At the top of the program is an array called runningThreads, this is used to store a list of the threads that are running.  A thread can only be started once so you need to create a new instance of the thread each time you want it to start.

There are three classes State1Thread, State2Thread, and State3Thread.  These are where you would put the code that you want to run on each button press.  Each class has two functions, the run function is called automatically when the thread is started.  The exit function sets the exitRequested variable to True which you will need to monitor in your code so you know when to exit the thread early.  There is a small amount of thread cleanup code that needs to be run before exiting a thread, it removes the current thread from the runningThreads array before calling return.

Each button calls its own function, state0_pressed(), state1_pressed(), state2_pressed() and state3_pressed().

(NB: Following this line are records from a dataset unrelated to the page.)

Lemma Fir_standard :
  standard Fir.inv Fir.wf (fun _ => Fir.kFeedbackMessageType) Fir.body (fun p => p).
Proof.
  constructor; try done; intros p.
  - intros Hp. apply Hp.
  - intros _. rewrite Fir_length_body. dlia.
  - intros [(_ & Hn & _) _]. rewrite Fir_length_body. lia.
  - intros _. rewrite Fir_length_body. cbn [codec_block_length Fir_codec]. len_lia.
  - intros m cb st Hp Hi Hm Hb _. rewrite <- create_result_append with (max_length := m) (callback := cb) by done.
    apply Fir_Create_spec; [done|lia].
  - intros rest [(Hfb & Hn & Hf) Hm]. cbn [codec_parse Fir_codec codec_type codec_new].
    unfold Fir.Parse. header_simpl. do 2 check_step. rewrite Fir_length_body.
    unfold CommonFeedback.kCommonFeedbackLength, Fir.kFciLength. ltb_false.
    rewrite (proj2 (Z.eqb_eq _ 0)) by dlia. cbn [negb]. unfold Fir.body.
    rewrite <- app_assoc, parse_feedback_here by done. cbn [mbind option_bind].
    rewrite skip_feedback by (done || apply Fir_read_skip). change (8 - 8) with 0.
    rewrite (read_items_encode _ Fir.encode_request); [by destruct p|apply Fir_read_skip| |done|].
    + intros old r q' Hr. apply Fir_read_here. rewrite List.Forall_forall in Hf. by apply Hf.
    + rewrite length_vec_resize. dlia.
  - intros h [_ _ Hpad Hs Hb Hfit Hw _] Ht Hf. cbn [codec_parse Fir_codec codec_type codec_fmt] in *.
    unfold Fir.Parse. rewrite Ht, !check_then by done.
    header_simpl. unfold is_u8 in *. unfold CommonFeedback.kCommonFeedbackLength, Fir.kFciLength.
    destruct (Z.ltb_spec (CommonHeader.payload_size_ h) (8 + 8)); [by eexists _, false|].
    destruct (Z.eqb_spec ((CommonHeader.payload_size_ h - 8) mod 8) 0); [|by eexists _, false].
    destruct (parse_feedback_safe (CommonHeader.payload_ h)) as (fb & -> & Hwf); [done|lia|].
    cbn [mbind option_bind negb].
    destruct (read_items_safe Fir.read_request Fir.request_ok 8 (CommonHeader.payload_ h)) with
      (olds := vec_resize (Z.to_nat ((CommonHeader.payload_size_ h - 8) / 8)) (Fir.MkRequest 0 0) (Fir.items_ p))
      (n := (CommonHeader.payload_size_ h - 8) / 8) (off := 8) as (l & -> & Hl & Hok);
      [intros; by apply Fir_read_safe|done|done|dlia|rewrite length_vec_resize; dlia|].
    cbn [mbind option_bind]. eexists _, true. split; [done|]. intros _ _.
    split; [done|]. split; [cbn; dlia|done].
Qed.
(* ===== verification/RtcpNack.v ===== *)
(** * Generic NACK: rtcp_packet/nack.{h,cc}

    The packed form of a list of lost sequence numbers, the loss of order it
    allows, and the Create that splits a long list over several packets.
    [rtc::CheckedDivExact] belongs to rtc_base, outside the repository: it is a
    parameter of RtcpCore.v. *)

From Stdlib Require Import Sorting.Sorted.
From S2P Require Import Prelude ByteIo Buffers RtcpCore.

Module Nack.

Record PackedNack := MkPacked { first_pid : Z; bitmask : Z }.

Record t := Mk {
  common : CommonFeedback.t;
  packed_ : list PackedNack;
  packet_ids_ : list Z
}.

Definition kFeedbackMessageType : Z := 1.
Definition kNackItemLength : Z := 4.
Definition kNackHeaderLength : Z := kHeaderLength + CommonFeedback.kCommonFeedbackLength.

Definition new : t := Mk CommonFeedback.new [] [].

(** The inner loop of Pack: the bits collected for [first], and the rest. *)
Fixpoint pack_bits (first mask : Z) (it : list Z) : Z * list Z :=
  match it with
  | [] => (mask, [])
  | id :: it' =>
      let shift := u16 (id - first - 1) in
      if shift <=? 15 then pack_bits first (u16 (Z.lor mask (Z.shiftl 1 shift))) it'
      else (mask, it)
  end.

(** The outer loop of Pack. *)
Fixpoint pack_loop (fuel : nat) (it : list Z) : option (list PackedNack) :=
  match it, fuel with
  | [], _ => Some []
  | _, O => None
  | first :: it', S fuel' =>
      let '(mask, rest) := pack_bits first 0 it' in
      items ← pack_loop fuel' rest;
      Some (MkPacked first mask :: items)
  end.

Definition Pack (this : t) : option t :=
  check (negb (zlen (packet_ids_ this) =? 0)) ;;
  check (zlen (packed_ this) =? 0) ;;
  packed ← pack_loop (length (packet_ids_ this)) (packet_ids_ this);
  Some (Mk (common this) (packed_ this ++ packed) (packet_ids_ this)).

(** The inner loop of Unpack; a 16-bit mask is empty after 16 shifts. *)
Fixpoint unpack_bits (fuel : nat) (pid mask : Z) : option (list Z) :=
  if mask =? 0 then Some [] else
  match fuel with
  | O => None
  | S fuel' =>
      rest ← unpack_bits fuel' (u16 (pid + 1)) (Z.shiftr mask 1);
      Some (if negb (Z.land mask 1 =? 0) then pid :: rest else rest)
  end.

Fixpoint unpack_items (items : list PackedNack) : option (list Z) :=
  match items with
  | [] => Some []
  | item :: items' =>
      ids ← unpack_bits 16 (u16 (first_pid item + 1)) (bitmask item);
      rest ← unpack_items items';
      Some (first_pid item :: ids ++ rest)
  end.

Definition Unpack (this : t) : option t :=
  check (zlen (packet_ids_ this) =? 0) ;;
  check (negb (zlen (packed_ this) =? 0)) ;;
  ids ← unpack_items (packed_ this);
  Some (Mk (common this) (packed_ this) (packet_ids_ this ++ ids)).

(** SetPacketIds(std::vector<uint16_t>). *)
Definition SetPacketIds (this : t) (nack_list : list Z) : option t :=
  check (zlen (packet_ids_ this) =? 0) ;;
  check (zlen (packed_ this) =? 0) ;;
  Pack (Mk (common this) (packed_ this) nack_list).

Definition read_packed (old : PackedNack) (p : bytes) (off : Z) : option PackedNack :=
  first_pid ← read_u16 p off;
  bitmask ← read_u16 p (off + 2);
  Some (MkPacked first_pid bitmask).

Definition Parse (this : t) (packet : CommonHeader.t) : option (t * bool) :=
  check (CommonHeader.type packet =? Rtpfb.kPacketType) ;;
  check (CommonHeader.fmt packet =? kFeedbackMessageType) ;;
  if CommonHeader.payload_size_bytes packet <?
     CommonFeedback.kCommonFeedbackLength + kNackItemLength
  then Some (this, false) else
  let nack_items :=
    (CommonHeader.payload_size_bytes packet - CommonFeedback.kCommonFeedbackLength) /
    kNackItemLength in
  fb ← Rtpfb.ParseCommonFeedback (CommonHeader.payload packet);
  packed ← read_items read_packed kNackItemLength
             (vec_resize (Z.to_nat nack_items) (MkPacked 0 0) (packed_ this))
             (CommonHeader.payload packet) CommonFeedback.kCommonFeedbackLength;
  this ← Unpack (Mk fb packed []);
  Some (this, true).

Definition BlockLength (this : t) : Z :=
  kHeaderLength + CommonFeedback.kCommonFeedbackLength +
  zlen (packed_ this) * kNackItemLength.

Definition create_item (item : PackedNack) : W unit :=
  write_u16 0 (first_pid item) ;;
  write_u16 2 (bitmask item) ;;
  add_index kNackItemLength.

Section create.
Context `{RtcNumerics}.

(** The loop of Create; [rest] is packed_ from nack_index on. *)
Fixpoint create_loop (fuel : nat) (fb : CommonFeedback.t) (rest : list PackedNack)
    (max_length : Z) (callback : bool) : W bool :=
  match rest, fuel with
  | [], _ => mret true
  | _, O => fun _ => None
  | _, S fuel' =>
      index ← get_index;
      let bytes_left_in_buffer := u64 (max_length - index) in
      if bytes_left_in_buffer <? kNackHeaderLength + kNackItemLength then
        full ← RtcpPacket.OnBufferFull callback;
        if negb full then mret false
        else create_loop fuel' fb rest max_length callback
      else
        let num_nack_fields :=
          Z.min ((bytes_left_in_buffer - kNackHeaderLength) / kNackItemLength) (zlen rest) in
        let payload_size_bytes :=
          CommonFeedback.kCommonFeedbackLength + num_nack_fields * kNackItemLength in
        (payload_size_32bits ← wlift (CheckedDivExact payload_size_bytes 4);
         RtcpPacket.CreateHeader kFeedbackMessageType Rtpfb.kPacketType payload_size_32bits ;;
         Rtpfb.CreateCommonFeedback fb ;;
         add_index CommonFeedback.kCommonFeedbackLength ;;
         for_each create_item (take (Z.to_nat num_nack_fields) rest)) ;;
        index ← get_index;
        wcheck (index <=? max_length) ;;
        create_loop fuel' fb (drop (Z.to_nat num_nack_fields) rest) max_length callback
  end.

(** Every second iteration writes at least one item. *)
Definition create_fuel (items : list PackedNack) : nat := 2 * length items + 2.

Definition Create (this : t) (max_length : Z) (callback : bool) : W bool :=
  wcheck (negb (zlen (packed_ this) =? 0)) ;;
  create_loop (create_fuel (packed_ this)) (common this) (packed_ this) max_length callback.

End create.

(** ** Specification *)

(** The ids an item stands for, in order. *)
Definition item_ids (item : PackedNack) : list Z :=
  first_pid item ::
  map (fun i => u16 (first_pid item + 1 + i))
      (filter (fun i => Z.testbit (bitmask item) i = true) (seqZ 0 16)).

Definition item_ok (item : PackedNack) : Prop := is_u16 (first_pid item) /\ is_u16 (bitmask item).

Definition encode_item (item : PackedNack) : bytes :=
  be_bytes 2 (first_pid item) ++ be_bytes 2 (bitmask item).

Definition items_body (fb : CommonFeedback.t) (items : list PackedNack) : bytes :=
  CommonFeedback.encode fb ++ concat (map encode_item items).

(** One packet with the given items. *)
Definition encode_items (fb : CommonFeedback.t) (items : list PackedNack) : bytes :=
  RtcpPacket.header_bytes kFeedbackMessageType Rtpfb.kPacketType
    (zlen (items_body fb items) / 4) false ++ items_body fb items.

Definition inv (this : t) : Prop :=
  CommonFeedback.wf (common this) /\ 1 <= zlen (packed_ this) <= 65533 /\
  Forall item_ok (packed_ this).

Definition image (this : t) : t :=
  Mk (common this) (packed_ this) (concat (map item_ids (packed_ this))).

(** Each id follows the previous one by at most half the number space, which is
    how the callers sort their lists. *)
Fixpoint ascending (ids : list Z) : Prop :=
  match ids with
  | a :: (b :: _) as tl => 0 < u16 (b - a) <= 32768 /\ ascending tl
  | _ => True
  end.

End Nack.

(** ** Packing and unpacking *)

Definition shift_of (first id : Z) : Z := u16 (id - first - 1).

Lemma map_filter_shift (f g : Z -> Z) (P Q : Z -> Prop)
    `{forall i, Decision (P i)} `{forall i, Decision (Q i)} l :
  (forall i, i ∈ l -> (Q i <-> P (i + 1)) /\ g i = f (i + 1)) ->
  map g (filter Q l) = map f (filter P (map (Z.add 1) l)).
Proof.
  induction l as [|i l IH]; intros Hl; [done|]. cbn [map].
  destruct (Hl i) as [HQ Hg]; [by constructor|].
  rewrite !filter_cons, (Z.add_comm 1 i).
  assert (Hl' : forall j, j ∈ l -> (Q j <-> P (j + 1)) /\ g j = f (j + 1))
    by (intros; apply Hl; by constructor).
  destruct (decide (Q i)), (decide (P (i + 1))); try tauto; cbn [map]; by rewrite IH, ?Hg.
Qed.

Lemma seqZ_S n : seqZ 0 (Z.of_nat (S n)) = 0 :: map (Z.add 1) (seqZ 0 (Z.of_nat n)).
Proof.
  rewrite seqZ_cons by lia. f_equal.
  replace (Z.pred (Z.of_nat (S n))) with (Z.of_nat n) by lia.
  symmetry. apply (fmap_add_seqZ 1 0).
Qed.

Lemma filter_zero l : filter (fun i => Z.testbit 0 i = true) l = [].
Proof. induction l as [|i l IH]; [done|]. rewrite filter_cons, decide_False; [done|]. by rewrite Z.bits_0. Qed.

Lemma unpack_bits_spec n pid mask : is_u16 pid -> 0 <= mask < 2 ^ Z.of_nat n ->
  Nack.unpack_bits n pid mask =
  Some (map (fun i => u16 (pid + i))
          (filter (fun i => Z.testbit mask i = true) (seqZ 0 (Z.of_nat n)))).
Proof.
  revert pid mask. induction n as [|n IH]; intros pid mask Hp Hm.
  - assert (mask = 0) as -> by (cbn in Hm; lia). done.
  - cbn [Nack.unpack_bits]. destruct (Z.eqb_spec mask 0) as [->|Hz]; [by rewrite filter_zero|].
    rewrite IH; [|apply u16_range|].
    2: { rewrite Z.shiftr_div_pow2 by done. change (2 ^ 1) with 2.
         rewrite Nat2Z.inj_succ, Z.pow_succ_r in Hm by lia. dlia. }
    cbn [mbind option_bind]. f_equal. rewrite seqZ_S, filter_cons.
    rewrite (map_filter_shift (fun i => u16 (pid + i)) (fun i => u16 (u16 (pid + 1) + i))
      (fun i => Z.testbit mask i = true) (fun i => Z.testbit (Z.shiftr mask 1) i = true)).
    + assert (Hbit : negb (Z.land mask 1 =? 0) = Z.testbit mask 0).
      { rewrite (land_mask 1 1), Zmod_odd by done. rewrite Z.bit0_odd. by destruct (Z.odd mask). }
      rewrite Hbit. destruct (Z.testbit mask 0) eqn:E.
      * rewrite decide_True by done. cbn [map]. f_equal. rewrite Z.add_0_r. symmetry. by apply u16_id.
      * by rewrite decide_False by done.
    + intros i Hi. apply elem_of_seqZ in Hi. split; [|wordlia].
      by rewrite Z.shiftr_spec by lia.
Qed.

Lemma unpack_items_spec items : Forall Nack.item_ok items ->
  Nack.unpack_items items = Some (concat (map Nack.item_ids items)).
Proof.
  induction 1 as [|item items [Hp Hb] _ IH]; [done|]. cbn [Nack.unpack_items map concat].
  rewrite (unpack_bits_spec 16), IH by (try apply u16_range; exact Hb).
  cbn [mbind option_bind]. unfold Nack.item_ids. cbn [app]. do 3 f_equal.
  apply map_ext. intros i. wordlia.
Qed.

(** What the inner loop of Pack consumes and collects. *)
Lemma pack_bits_spec first it mask mask' rest :
  is_u16 mask -> Nack.pack_bits first mask it = (mask', rest) ->
  exists g, it = g ++ rest /\ is_u16 mask' /\
    Forall (fun id => shift_of first id <= 15) g /\
    (forall i, 0 <= i < 16 ->
      Z.testbit mask' i = true <-> Z.testbit mask i = true \/ i ∈ map (shift_of first) g).
Proof.
  revert mask. induction it as [|id it IH]; intros mask Hm; cbn [Nack.pack_bits].
  - intros [= -> <-]. exists []. split; [done|]. split; [done|]. split; [constructor|].
    intros i _. cbn. rewrite elem_of_nil. tauto.
  - fold (shift_of first id). destruct (Z.leb_spec (shift_of first id) 15) as [Hs|Hs].
    + pose proof (u16_range (id - first - 1)) as Hr. fold (shift_of first id) in Hr.
      assert (Hu : u16 (Z.lor mask (Z.shiftl 1 (shift_of first id))) =
                   Z.lor mask (Z.shiftl 1 (shift_of first id))).
      { apply u16_id. unfold is_u16 in *. rewrite Z.shiftl_1_l. split; [apply Z.lor_nonneg; split; [lia|by apply Z.pow_nonneg]|].
        apply (lor_lt_pow2 16); [lia|lia|]. split; [by apply Z.pow_nonneg|].
        apply Z.pow_lt_mono_r; lia. }
      rewrite Hu. intros E.
      destruct (IH (Z.lor mask (Z.shiftl 1 (shift_of first id)))) as (g & -> & Hm' & Hg & Hb);
        [rewrite <- Hu; apply u16_range|done|].
      exists (id :: g). split; [done|]. split; [done|]. split; [by constructor|].
      intros i Hi. rewrite Hb by done. rewrite Z.lor_spec, Z.shiftl_1_l, Z.pow2_bits_eqb by apply Hr.
      cbn [map]. rewrite elem_of_cons, orb_true_iff, Z.eqb_eq.
      split; intros H; intuition congruence.
    + intros [= -> <-]. exists []. split; [done|]. split; [done|]. split; [constructor|].
      intros i _. cbn. rewrite elem_of_nil. tauto.
Qed.

Lemma shift_of_inv first id i : is_u16 id -> shift_of first id = i <-> 
  (0 <= i < 65536 /\ id = u16 (first + 1 + i)).
Proof. intros Hid. unfold shift_of. split; intros H; wordlia. Qed.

state0_pressed() loops through the runningThreads array and calls exit for each thread.  This is the cleanest way of making all of the threads exit.

For the other three functions they first checks to see if the thread for that function is in the runningThreads array and if it is currently alive.  The for loop is needed to make sure you don't accidentally start more than one instance of the thread.  If  the thread is not running then it creates a new instance of the thread, gives it a name, appends it to runningThreads and starts it.

I moved the GPIO code back into the main function as it does not need to be in its own thread.

Using threads in python is fairly complicated but hopefully this code will get you started with your program.

AB Electronics UK Tech Support

08/03/2019

Posted by:
braydon_w

Users Avatar

Thank you so much! This is exactly what I needed to get started.